■ **WHAT YOU ARE ASKED TO DO**
Nothing but the lines from the one containing "split_and!." through the one containing "Lemma decode_payload rec", both included, should be given again, each exactly as written below.

■ **GIVEN DATA**

(* ===== verification/WalFormat.v ===== *)
(** The on-disk format of the write-ahead log, [src/internal/oms/wal.go]: how a
    record becomes bytes, and how a segment's bytes are read back.

    A segment is a list of bytes. [json.Marshal] and [json.Unmarshal] of the
    payload are the operations of the class [PayloadCodec]; [CodecLaws] is the
    round trip they document for text that JSON can represent. *)

From Stdlib Require Import ZArith Lia.
From stdpp Require Import base gmap list strings.
From S2P Require Import Prelude Types WalRecord Bytes.

Open Scope Z_scope.

Definition walMagic : list Z := [68; 87; 65; 76].
Definition walVersion : Z := 1.
Definition walHeaderSize : nat := 8.
Definition recHeaderSize : nat := 20.
Definition walCRCSize : nat := 4.
Definition maxRecordPayload : Z := 1048576.

(** [walPayload]: the variable part of a record. *)
Record walPayload := mkPayload {
  pl_Kind : RecordKind;
  pl_Order : option Order;
  pl_CancelID : Z;
  pl_CancelBy : string
}.

Class PayloadCodec := {
  json_Marshal : walPayload -> option (list Z);
  json_Unmarshal : list Z -> option walPayload
}.

(** What is marshalled reads back, when its text and times are representable. *)
Class CodecLaws `{PayloadCodec} := {
  representable : walPayload -> Prop;
  marshal_bytes p bs : json_Marshal p = Some bs -> bytes_ok bs;
  marshal_round p bs : representable p -> json_Marshal p = Some bs -> json_Unmarshal bs = Some p
}.

(** [orderPtr]. *)
Definition orderPtr (rec : WalRecord) : option Order :=
  if decide (w_Kind rec = RecordSubmit) then Some (w_Order rec) else None.

Definition payload_of (rec : WalRecord) : walPayload :=
  mkPayload (w_Kind rec) (orderPtr rec) (w_CancelID rec) (w_CancelBy rec).

(** The fixed header of a record, and the whole record, as [Append] writes them. *)
Definition rec_header (len seq ts : Z) : list Z := le_put 4 len ++ le_put 8 seq ++ le_put 8 ts.

Definition rec_crc (hdr payload : list Z) : Z := crc_update (crc_update 0 hdr) payload.

Section Format.
Context `{PayloadCodec}.

Definition encode (rec : WalRecord) : result oms_error (list Z * list Z * list Z) :=
  match json_Marshal (payload_of rec) with
  | None => Fails ErrWalDecode
  | Some payload =>
      if maxRecordPayload <? Z.of_nat (length payload) then Fails ErrPayloadTooBig
      else
        let hdr := rec_header (Z.of_nat (length payload)) (w_Seq rec) (w_TS rec) in
        Good (hdr, payload, le_put 4 (rec_crc hdr payload))
  end.

Definition seg_header : list Z := walMagic ++ le_put 4 walVersion.

(** * Reading *)

(** [newReader]'s checks, on a segment's bytes. *)
Definition check_header (seg : list Z) : option oms_error :=
  if (length seg <? walHeaderSize)%nat then Some ErrCorruptWAL
  else if negb (bool_decide (take 4 seg = walMagic)) then Some ErrCorruptWAL
  else if negb (le_get (take 4 (drop 4 seg)) =? walVersion) then Some ErrWalVersion
  else None.

Inductive read_result :=
| ReadEOF
| ReadErr (e : oms_error)
| ReadRec (rec : WalRecord) (size : nat).

(** The record a verified header and payload denote. *)
Definition decode (hdr : list Z) (p : walPayload) : WalRecord :=
  mkRecord (wrap64 (le_get (take 8 (drop 4 hdr)))) (pl_Kind p) (wrap64 (le_get (take 8 (drop 12 hdr))))
    (default zeroOrder (pl_Order p)) (pl_CancelID p) (pl_CancelBy p).

(** [next] on the bytes from the reader's offset on. [io.ReadFull] on too few
    bytes is [io.EOF] or [io.ErrUnexpectedEOF], which [next] does not tell apart. *)
Definition next (bs : list Z) : read_result :=
  if (length bs <? recHeaderSize)%nat then ReadEOF else
  let hdr := take recHeaderSize bs in
  let n := le_get (take 4 hdr) in
  if maxRecordPayload <? n then ReadErr ErrCorruptWAL else
  let n := Z.to_nat n in
  let rest := drop recHeaderSize bs in
  if (length rest <? n)%nat then ReadEOF else
  let payload := take n rest in
  let rest := drop n rest in
  if (length rest <? walCRCSize)%nat then ReadEOF else
  let want := le_get (take walCRCSize rest) in
  if negb (rec_crc hdr payload =? want) then ReadErr ErrCorruptWAL else
  match json_Unmarshal payload with
  | None => ReadErr ErrWalDecode
  | Some p => ReadRec (decode hdr p) (recHeaderSize + n + walCRCSize)
  end.

(** [Records]: everything up to the first bad record, the offset just past the
    last good one, and the error that ended the scan if it was not a short tail. *)
Fixpoint records_loop (fuel : nat) (bs : list Z) (offset : nat)
    : list WalRecord * nat * option oms_error :=
  match fuel with
  | O => ([], offset, None)
  | S fuel =>
      match next bs with
      | ReadEOF => ([], offset, None)
      | ReadErr e => ([], offset, Some e)
      | ReadRec rec size =>
          let '(recs, off, e) := records_loop fuel (drop size bs) (offset + size) in
          (rec :: recs, off, e)
      end
  end.

(** Every record takes at least 24 bytes, so the bytes themselves are fuel enough. *)
Definition records_from (bs : list Z) (offset : nat) : list WalRecord * nat * option oms_error :=
  records_loop (S (length bs)) bs offset.

(** [OpenReaderAt] followed by [Records]. *)
Definition read_at (seg : list Z) (offset : nat) : result oms_error (list WalRecord * nat * option oms_error) :=
  if (offset <? walHeaderSize)%nat then Fails ErrWalIO else
  match check_header seg with
  | Some e => Fails e
  | None => Good (records_from (drop offset seg) offset)
  end.
Definition read_segment (seg : list Z) := read_at seg walHeaderSize.

(** [scanSegment]: the highest position and the offset past the last good record. *)
Definition max_seq (recs : list WalRecord) : Z := foldl (fun m r => Z.max m (w_Seq r)) 0 recs.

Definition scanSegment (seg : list Z) : result oms_error (Z * nat) :=
  match read_segment seg with
  | Fails e => Fails e
  | Good (recs, off, Some e) => Fails e
  | Good (recs, off, None) => Good (max_seq recs, off)
  end.
End Format.

(** * Round trip *)

Section RoundTrip.
Context `{CodecLaws}.

(** What the log can carry: 64-bit numbers, a payload that is representable, and
    no order on a record that is not a submit (a cancel has none to log). *)
Record loggable (rec : WalRecord) : Prop := {
  lg_seq : in64 (w_Seq rec);
  lg_ts : in64 (w_TS rec);
  lg_repr : representable (payload_of rec);
  lg_order : w_Kind rec <> RecordSubmit -> w_Order rec = zeroOrder
}.

(** The bytes of one record. *)
Definition enc (rec : WalRecord) (bs : list Z) : Prop :=
  exists hdr payload crc, encode rec = Good (hdr, payload, crc) /\ bs = hdr ++ payload ++ crc.

Lemma rec_header_length n s t : length (rec_header n s t) = 20%nat.
Proof. unfold rec_header. by rewrite !length_app, !le_put_length. Qed.

Lemma rec_header_bytes n s t : bytes_ok (rec_header n s t).
Proof. unfold rec_header. repeat (apply Forall_app; split); apply le_put_bytes. Qed.

Lemma rec_header_fields n s t : 0 <= n < 2 ^ 32 ->
  le_get (take 4 (rec_header n s t)) = n /\
  take 8 (drop 4 (rec_header n s t)) = le_put 8 s /\ take 8 (drop 12 (rec_header n s t)) = le_put 8 t.
Proof.
  intros Hn. unfold rec_header.
  assert (H4 := le_put_length 4 n). assert (H8 := le_put_length 8 s). assert (H8' := le_put_length 8 t).
  split_and!.
  - rewrite take_app_length' by done. rewrite le_get_put. by apply Z.mod_small.
  - rewrite drop_app_length' by done. by rewrite take_app_length' by done.
  - rewrite app_assoc, drop_app_length' by (by rewrite length_app, H4, H8).
    by rewrite take_ge by (rewrite H8'; done).
Qed.

Lemma decode_payload rec n : 0 <= n < 2 ^ 32 -> loggable rec ->
  decode (rec_header n (w_Seq rec) (w_TS rec)) (payload_of rec) = rec.
Proof.
  intros Hn [Hs Ht _ Ho]. destruct (rec_header_fields n (w_Seq rec) (w_TS rec) Hn) as (_ & H1 & H2).
  unfold decode. rewrite H1, H2, !le_int64 by done. unfold payload_of, orderPtr. simpl.
  destruct rec as [seq kind ts o cid cby]; simpl in *. f_equal.
  destruct (decide (kind = RecordSubmit)) as [|Hne]; [done|]. by rewrite Ho.
Qed.

(** What [encode] produces. *)
Lemma encode_inv rec hdr payload crc : encode rec = Good (hdr, payload, crc) ->
  json_Marshal (payload_of rec) = Some payload /\ Z.of_nat (length payload) <= maxRecordPayload /\
  hdr = rec_header (Z.of_nat (length payload)) (w_Seq rec) (w_TS rec) /\
  crc = le_put 4 (rec_crc hdr payload) /\ bytes_ok hdr /\ bytes_ok payload.
Proof.
  unfold encode. destruct (json_Marshal _) as [p|] eqn:Hm; [|done].
  destruct (Z.ltb_spec maxRecordPayload (Z.of_nat (length p))); [done|]. intros [= <- <- <-].
  split_and!; try done; [apply rec_header_bytes|by eapply marshal_bytes].
Qed.

(** A record that is wholly there is read back, whatever follows it. *)
Lemma next_enc rec bs rest : loggable rec -> enc rec bs ->
  next (bs ++ rest) = ReadRec rec (length bs).
Proof.
  intros Hl (hdr & payload & crc & He & ->).
  destruct (encode_inv _ _ _ _ He) as (Hm & Hlen & Hh & Hc & Hhb & Hpb).
  assert (H20 : length hdr = 20%nat) by (rewrite Hh; apply rec_header_length).
  assert (H4 : length crc = 4%nat) by (rewrite Hc; apply le_put_length).
  assert (Hn : 0 <= Z.of_nat (length payload) < 2 ^ 32)
    by (unfold maxRecordPayload in Hlen; change (2 ^ 32) with 4294967296; lia).
  destruct (rec_header_fields _ (w_Seq rec) (w_TS rec) Hn) as (Hf & _). rewrite <- Hh in Hf.
  unfold next, recHeaderSize, walCRCSize. rewrite <- !app_assoc.
  rewrite (proj2 (Nat.ltb_ge _ _)) by (rewrite length_app; lia).
  rewrite take_app_length' by done. rewrite drop_app_length' by done. rewrite Hf, Nat2Z.id.
  rewrite (proj2 (Z.ltb_ge _ _)) by done.
  rewrite (proj2 (Nat.ltb_ge _ _)) by (rewrite !length_app; lia).
  rewrite take_app_length' by done. rewrite drop_app_length' by done.
  rewrite (proj2 (Nat.ltb_ge _ _)) by (rewrite !length_app; lia).
  rewrite take_app_length' by done. rewrite Hc, le_get_put.
  rewrite Z.mod_small; [|unfold rec_crc; rewrite crc_update_app; apply crc_word; by apply Forall_app].
  rewrite Z.eqb_refl. simpl. rewrite (marshal_round _ _ (lg_repr _ Hl) Hm).
  rewrite Hh at 1. rewrite decode_payload by done. f_equal. rewrite !length_app, H20. simpl. lia.
Qed.

(** A record of which only part is there is not read, and is not an error. *)
Lemma next_torn rec bs k : enc rec bs -> (k < length bs)%nat -> next (take k bs) = ReadEOF.
Proof.
  intros (hdr & payload & crc & He & ->) Hk.
  destruct (encode_inv _ _ _ _ He) as (Hm & Hlen & Hh & Hc & Hhb & Hpb).
  assert (H20 : length hdr = 20%nat) by (rewrite Hh; apply rec_header_length).
  assert (H4 : length crc = 4%nat) by (rewrite Hc; apply le_put_length).
  assert (Hn : 0 <= Z.of_nat (length payload) < 2 ^ 32)
    by (unfold maxRecordPayload in Hlen; change (2 ^ 32) with 4294967296; lia).
  destruct (rec_header_fields _ (w_Seq rec) (w_TS rec) Hn) as (Hf & _). rewrite <- Hh in Hf.
  rewrite !length_app in Hk. unfold next, recHeaderSize, walCRCSize.
  destruct (Nat.ltb_spec (length (take k (hdr ++ payload ++ crc))) 20) as [|Hge]; [done|].
  rewrite length_take, !length_app in Hge.
  assert (Ht : take 20 (take k (hdr ++ payload ++ crc)) = hdr)
    by (rewrite take_take, Nat.min_l by lia; by rewrite take_app_length').
  rewrite Ht, Hf, Nat2Z.id.
  rewrite (proj2 (Z.ltb_ge _ _)) by done.
  assert (Hd : drop 20 (take k (hdr ++ payload ++ crc)) = take (k - 20) (payload ++ crc)).
  { rewrite skipn_firstn_comm. by rewrite drop_app_length' by done. }
  rewrite Hd. destruct (Nat.ltb_spec (length (take (k - 20) (payload ++ crc))) (length payload)) as [|Hge']; [done|].
  rewrite skipn_firstn_comm, drop_app_length' by done.
  rewrite (proj2 (Nat.ltb_lt _ _)); [done|]. rewrite length_take. lia.
Qed.
End RoundTrip.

■ **THE ANSWER**
  split_and!.
  - rewrite take_app_length' by done. rewrite le_get_put. by apply Z.mod_small.
  - rewrite drop_app_length' by done. by rewrite take_app_length' by done.
  - rewrite app_assoc, drop_app_length' by (by rewrite length_app, H4, H8).
    by rewrite take_ge by (rewrite H8'; done).
Qed.

Lemma decode_payload rec n : 0 <= n < 2 ^ 32 -> loggable rec ->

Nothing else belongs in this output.